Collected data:

(* ===== verification/AgentFlow.v ===== *)
(** * What the agent protocol guarantees

    Bearer tokens, heartbeats, uploads and registrations on a database that
    satisfies its constraints. *)
From Stdlib Require Import QArith.
From S2P Require Import Prelude.
From S2P Require Export Samples.

Section Props.
Context `{E : Env} `{!EnvOk E} `{!Ed25519} `{!Secrets}.

(** A bearer token is accepted for token row [i] and server [j] exactly if
    row [i] holds the token's hash, is enabled, not expired and not revoked,
    and [j] is its server, not deleted and enabled; looking never changes
    anything. *)
Theorem bearer_token_spec (d : db) (token : string) (i j : Z) (n : nat) :
  integrity d →
  (∃ n', run (find_agent token) d n = (Ok (i, j), d, n')) ↔
  ∃ t sv, tokens d !! i = Some t ∧ OpsAgentToken.token_hash t = _hash_token token ∧
    token_usable t (clock n) = true ∧ OpsAgentToken.server_id t = j ∧
    servers d !! j = Some sv ∧ ServerRepository.enabled sv = true.
Proof.
  intros HI.
  assert (wp (find_agent token)
    (λ r s', durable s' = d ∧ ∃ t sv, tokens d !! r.1 = Some t ∧ OpsAgentToken.token_hash t = _hash_token token ∧
       token_usable t (clock n) = true ∧ OpsAgentToken.server_id t = r.2 ∧
       servers d !! r.2 = Some sv ∧ ServerRepository.enabled sv = true)
    (λ _ _, ¬ ∃ t sv, tokens d !! i = Some t ∧ OpsAgentToken.token_hash t = _hash_token token ∧
       token_usable t (clock n) = true ∧ OpsAgentToken.server_id t = j ∧
       servers d !! j = Some sv ∧ ServerRepository.enabled sv = true) (Session d d n)) as Hwp.
  { apply wp_find_agent; cbn [work durable ticks]; [done|..].
    - intros i' t sv n' Ht Hh Hu Hsv. destruct (ServerRepository.enabled sv) eqn:Hen; [by split; [|exists t, sv]|].
      intros (t' & sv' & Ht' & Hh' & _ & Hj & Hsv' & Hen').
      assert (i = i') as ->.
      { apply (integrity_unique TToken i i' t' t d HI Ht' Ht). simpl. apply bool_decide_eq_true. congruence. }
      pose proof (same_row TToken Ht Ht') as <-. subst j.
      pose proof (same_row TServer Hsv Hsv') as <-. congruence.
    - intros n' Hn (t & sv & Ht & Hh & Hu & _). by rewrite (Hn i t Ht Hh) in Hu. }
  unfold wp, run in *. destruct (find_agent token (Session d d n)) as [[[i' j']|e] s'].
  - destruct Hwp as [Hd (t & sv & Ht & Hh & Hu & Hj & Hsv & Hen)]. cbn [fst snd] in *. split.
    + intros [n' [= <- <- _ _]]. by exists t, sv.
    + intros (t' & sv' & Ht' & Hh' & _ & Hj' & _). exists (ticks s'). rewrite Hd.
      assert (i = i') as ->.
      { apply (integrity_unique TToken i i' t' t d HI Ht' Ht). simpl. apply bool_decide_eq_true. congruence. }
      pose proof (same_row TToken Ht Ht') as <-. congruence.
  - split; [by intros [? ?]|]. intros Hx. by destruct Hwp.
Qed.

(** A heartbeat for another server's id is refused with 401; a heartbeat
    under an address that another server has with the same port fails on the
    database's constraint; every other heartbeat sets the server ONLINE at the
    present time and adds one history row.  Refusals change nothing. *)
Theorem heartbeat_spec (d : db) (i : Z) (sv : OpsServer) (data : HeartbeatRequest) (ip : option string) (n : nat) :
  integrity d → server_keys d → servers d !! i = Some sv →
  let matches := HeartbeatRequest.server_id data = None ∨ HeartbeatRequest.server_id data = Some i in
  let ip' := OpsServer.ip_address (beaten (clock n) ip (HeartbeatRequest.agent_version data) sv) in
  (¬ matches → ∃ n', run (heartbeat i data ip) d n
     = (Raise (AppException AGENT_UNAUTHORIZED "服务器 ID 与凭证不匹配" 401), d, n')) ∧
  (matches → ¬ address_free d i ip' (OpsServer.ssh_port sv) →
   ∃ n', run (heartbeat i data ip) d n = (Raise IntegrityError, d, n')) ∧
  (matches → address_free d i ip' (OpsServer.ssh_port sv) →
   ∃ d' n' m, run (heartbeat i data ip) d n = (Ok (i, py_isoformat (clock m)), d', n') ∧ beat i sv data ip n d d').
Proof.
  intros HI Hk Hsv matches ip'. pose proof (Hk i sv Hsv) as Hid. split_and!.
  - intros Hno. apply run_raises. unfold heartbeat.
    apply wp_bind, (wp_server_match i sv); [done|done|by intros ?|done].
  - intros Hm Hfree. apply run_raises. apply (wp_heartbeat i sv); [done..|]. split; [|done]. by intros ?%Hfree.
  - intros Hm Hfree.
    destruct (run_total (heartbeat i data ip) (λ r s', (∃ m, r = (i, py_isoformat (clock m))) ∧
      beat i sv data ip n d (durable s')) d n) as (r & s' & Hrun & [m ->] & Hb).
    { apply (wp_heartbeat i sv); [done..|]. split; [|by intros []].
      intros _ d' n' m Hb. split; [by exists m|done]. }
    by exists (durable s'), (ticks s'), m.
Qed.

(** Metrics whose time is more than [MAX_TIME_SKEW_SECONDS] off the server's
    clock are refused; all others are stored as reported, in one new row of
    the reporting server. *)
Theorem ingest_metrics_spec (d : db) (i : Z) (sv : OpsServer) (data : MetricsRequest) (n : nat) :
  integrity d → server_keys d → servers d !! i = Some sv →
  MetricsRequest.server_id data = None ∨ MetricsRequest.server_id data = Some i →
  let at_ := _normalize_utc (MetricsRequest.timestamp data) in
  if seconds MAX_TIME_SKEW_SECONDS <? Z.abs (clock n - at_)
  then ∃ n', run (ingest_metrics i data) d n = (Raise (AppException INVALID_TIMESTAMP "采集时间非法" 400), d, n')
  else ∃ d' n' m now, run (ingest_metrics i data) d n = (Ok (i, py_isoformat (clock m)), d', n') ∧
    rows (d' TMetric) = <[next_id (d TMetric) :=
      fresh_row TMetric (next_id (d TMetric)) now (new_metric i at_ data)]> (rows (d TMetric)) ∧
    only_in [TMetric] d d' ∧ integrity d'.
Proof.
  intros HI Hk Hsv Hm at_. pose proof (Hk i sv Hsv) as Hid.
  destruct (Z.ltb_spec (seconds MAX_TIME_SKEW_SECONDS) (Z.abs (clock n - at_))) as [Hlt|Hle].
  - apply run_raises. apply (wp_ingest_metrics i sv); [done..|]. cbn [work durable ticks]. split; [|done].
    intros Hle. exfalso. unfold at_ in *. lia.
  - destruct (run_total (ingest_metrics i data) (λ r s', ∃ m now, r = (i, py_isoformat (clock m)) ∧
      rows (durable s' TMetric) = <[next_id (d TMetric) :=
        fresh_row TMetric (next_id (d TMetric)) now (new_metric i at_ data)]> (rows (d TMetric)) ∧
      only_in [TMetric] d (durable s') ∧ integrity (durable s')) d n) as (r & s' & Hrun & m & now & -> & Hres).
    { apply (wp_ingest_metrics i sv); [done..|]. cbn [work durable ticks]. split.
      - intros _ d' n' m now Hr Ho HI'. by exists m, now.
      - intros Hlt. exfalso. unfold at_ in *. lia. }
    by exists (durable s'), (ticks s'), m, now.
Qed.

(** A registration with the given usable token. *)
Lemma wp_register_with i t sv data ip (Q : Z → session → Prop) (Ex : exc → session → Prop) d n :
  integrity d → server_keys d → tokens d !! i = Some t →
  OpsAgentToken.token_hash t = _hash_token (RegisterRequest.token data) →
  token_usable t (clock n) = true → servers d !! OpsAgentToken.server_id t = Some sv →
  let j := OpsAgentToken.server_id t in
  (if ServerRepository.enabled sv then
     if String.eqb (OpsServer.server_code sv) (RegisterRequest.server_code data) then
       (¬ address_free d j (new_address ip sv) (OpsServer.ssh_port sv) →
        ∀ s', durable s' = d → Ex IntegrityError s') ∧
       (∀ d' n, address_free d j (new_address ip sv) (OpsServer.ssh_port sv) →
          registered i j t sv data ip d d' → Q j (Session d' d' n))
     else ∀ n, Ex (AppException AGENT_UNAUTHORIZED "服务器编码与凭证不匹配" 401) (Session d d n)
   else ∀ n, Ex (AppException SERVER_NOT_FOUND "服务器不存在或已停用" 404) (Session d d n)) →
  wp (register data ip) Q Ex (Session d d n).
Proof.
  intros HI Hk Ht Hh Hu Hsv j Hcase. apply wp_register; cbn [work durable ticks]; [done|..].
  - intros n' Hn. exfalso. specialize (Hn i t Ht Hh). cbn [ticks] in Hn. congruence.
  - intros i' t' sv' Ht' Hh' _ Hsv'.
    assert (i' = i) as ->.
    { apply (integrity_unique TToken i' i t' t d HI Ht' Ht). simpl. apply bool_decide_eq_true. congruence. }
    pose proof (same_row TToken Ht Ht') as <-. pose proof (same_row TServer Hsv Hsv') as <-.
    split; [by apply Hk|done].
Qed.

End Props.

(** ** Instances *)

#[local] Opaque agent_db.

Lemma bearer_token_spec_witness : ∃ n', run (find_agent "secret-1") agent_db 5 = (Ok (1, 1), agent_db, n').
Proof.
  apply (bearer_token_spec agent_db "secret-1" 1 1 5 agent_integrity).
  destruct (token_at agent_db 1 1 (_hash_token "secret-1") (clock 5)) as (t & Ht & Hs & Hh & Hu);
    [vm_compute; reflexivity|].
  destruct (server_at agent_db 1 "web-1" "10.0.0.1" 22) as (sv & Hsv & _ & _ & _ & _ & Hen);
    [vm_compute; reflexivity|].
  exists t, sv. exact (conj Ht (conj Hh (conj Hu (conj Hs (conj Hsv Hen))))).
Defined.

(** The second server's address is taken by the first. *)
Lemma heartbeat_spec_witness :
  (∃ n', run (heartbeat 2 (HeartbeatRequest.Mk (Some 1) None None) None) agent_db 5
     = (Raise (AppException AGENT_UNAUTHORIZED "服务器 ID 与凭证不匹配" 401), agent_db, n')) ∧
  (∃ n', run (heartbeat 2 (HeartbeatRequest.Mk None None None) (Some "10.0.0.1")) agent_db 5
     = (Raise IntegrityError, agent_db, n')) ∧
  (∃ d' n' m, run (heartbeat 2 (HeartbeatRequest.Mk (Some 2) None None) (Some "10.0.0.9")) agent_db 5
     = (Ok (2, py_isoformat (clock m)), d', n')).
Proof.
  destruct (server_at agent_db 2 "web-2" "10.0.0.2" 22) as (sv & Hsv & _ & _ & _ & Hport & _);
    [vm_compute; reflexivity|].
  split_and!.
  - apply (proj1 (heartbeat_spec agent_db 2 sv (HeartbeatRequest.Mk (Some 1) None None) None 5
      agent_integrity agent_server_keys Hsv)). by intros [[=]|[=]].
  - apply (proj1 (proj2 (heartbeat_spec agent_db 2 sv (HeartbeatRequest.Mk None None None) (Some "10.0.0.1") 5
      agent_integrity agent_server_keys Hsv))); [by left|].
    rewrite Hport. apply (bool_decide_unpack _). vm_compute. reflexivity.
  - destruct (proj2 (proj2 (heartbeat_spec agent_db 2 sv (HeartbeatRequest.Mk (Some 2) None None)
      (Some "10.0.0.9") 5 agent_integrity agent_server_keys Hsv))) as (d' & n' & m & Hrun & _); [by right| |].
    + rewrite Hport. apply (bool_decide_unpack _). vm_compute. reflexivity.
    + exists d', n', m. exact Hrun.
Defined.

Definition sample_metrics (at_ : datetime) : MetricsRequest :=
  MetricsRequest.Mk None (WireTime at_ None) (Some (12 # 1)%Q) None None None None None None None None None None.

(** The clock shows 1700000005 seconds. *)
Lemma ingest_metrics_spec_witness :
  (∃ n', run (ingest_metrics 1 (sample_metrics (seconds 1700000400))) agent_db 5
     = (Raise (AppException INVALID_TIMESTAMP "采集时间非法" 400), agent_db, n')) ∧
  (∃ d' n' m, run (ingest_metrics 1 (sample_metrics (seconds 1700000305))) agent_db 5
     = (Ok (1, py_isoformat (clock m)), d', n')).
Proof.
  destruct (server_at agent_db 1 "web-1" "10.0.0.1" 22) as (sv & Hsv & _); [vm_compute; reflexivity|].
  split.
  - exact (ingest_metrics_spec agent_db 1 sv (sample_metrics (seconds 1700000400)) 5
      agent_integrity agent_server_keys Hsv (or_introl eq_refl)).
  - destruct (ingest_metrics_spec agent_db 1 sv (sample_metrics (seconds 1700000305)) 5
      agent_integrity agent_server_keys Hsv (or_introl eq_refl)) as (d' & n' & m & now & Hrun & _).
    exists d', n', m. exact Hrun.
Defined.

Definition sample_register (code token : string) : RegisterRequest :=
  RegisterRequest.Mk code token "host" None None None None None (Some 8) None None (Some "1.0.0") (Some "aGVsbG8=").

» **TASK REQUIREMENTS**: Using the data above, transcribe the lines that run from the line with "Theorem heartbeat_spec (d" to the line with "MetricsRequest.server_id data = None", both ends kept, and output nothing else.

» **THE ANSWER**:
Theorem heartbeat_spec (d : db) (i : Z) (sv : OpsServer) (data : HeartbeatRequest) (ip : option string) (n : nat) :
  integrity d → server_keys d → servers d !! i = Some sv →
  let matches := HeartbeatRequest.server_id data = None ∨ HeartbeatRequest.server_id data = Some i in
  let ip' := OpsServer.ip_address (beaten (clock n) ip (HeartbeatRequest.agent_version data) sv) in
  (¬ matches → ∃ n', run (heartbeat i data ip) d n
     = (Raise (AppException AGENT_UNAUTHORIZED "服务器 ID 与凭证不匹配" 401), d, n')) ∧
  (matches → ¬ address_free d i ip' (OpsServer.ssh_port sv) →
   ∃ n', run (heartbeat i data ip) d n = (Raise IntegrityError, d, n')) ∧
  (matches → address_free d i ip' (OpsServer.ssh_port sv) →
   ∃ d' n' m, run (heartbeat i data ip) d n = (Ok (i, py_isoformat (clock m)), d', n') ∧ beat i sv data ip n d d').
Proof.
  intros HI Hk Hsv matches ip'. pose proof (Hk i sv Hsv) as Hid. split_and!.
  - intros Hno. apply run_raises. unfold heartbeat.
    apply wp_bind, (wp_server_match i sv); [done|done|by intros ?|done].
  - intros Hm Hfree. apply run_raises. apply (wp_heartbeat i sv); [done..|]. split; [|done]. by intros ?%Hfree.
  - intros Hm Hfree.
    destruct (run_total (heartbeat i data ip) (λ r s', (∃ m, r = (i, py_isoformat (clock m))) ∧
      beat i sv data ip n d (durable s')) d n) as (r & s' & Hrun & [m ->] & Hb).
    { apply (wp_heartbeat i sv); [done..|]. split; [|by intros []].
      intros _ d' n' m Hb. split; [by exists m|done]. }
    by exists (durable s'), (ticks s'), m.
Qed.

(** Metrics whose time is more than [MAX_TIME_SKEW_SECONDS] off the server's
    clock are refused; all others are stored as reported, in one new row of
    the reporting server. *)
Theorem ingest_metrics_spec (d : db) (i : Z) (sv : OpsServer) (data : MetricsRequest) (n : nat) :
  integrity d → server_keys d → servers d !! i = Some sv →
  MetricsRequest.server_id data = None ∨ MetricsRequest.server_id data = Some i →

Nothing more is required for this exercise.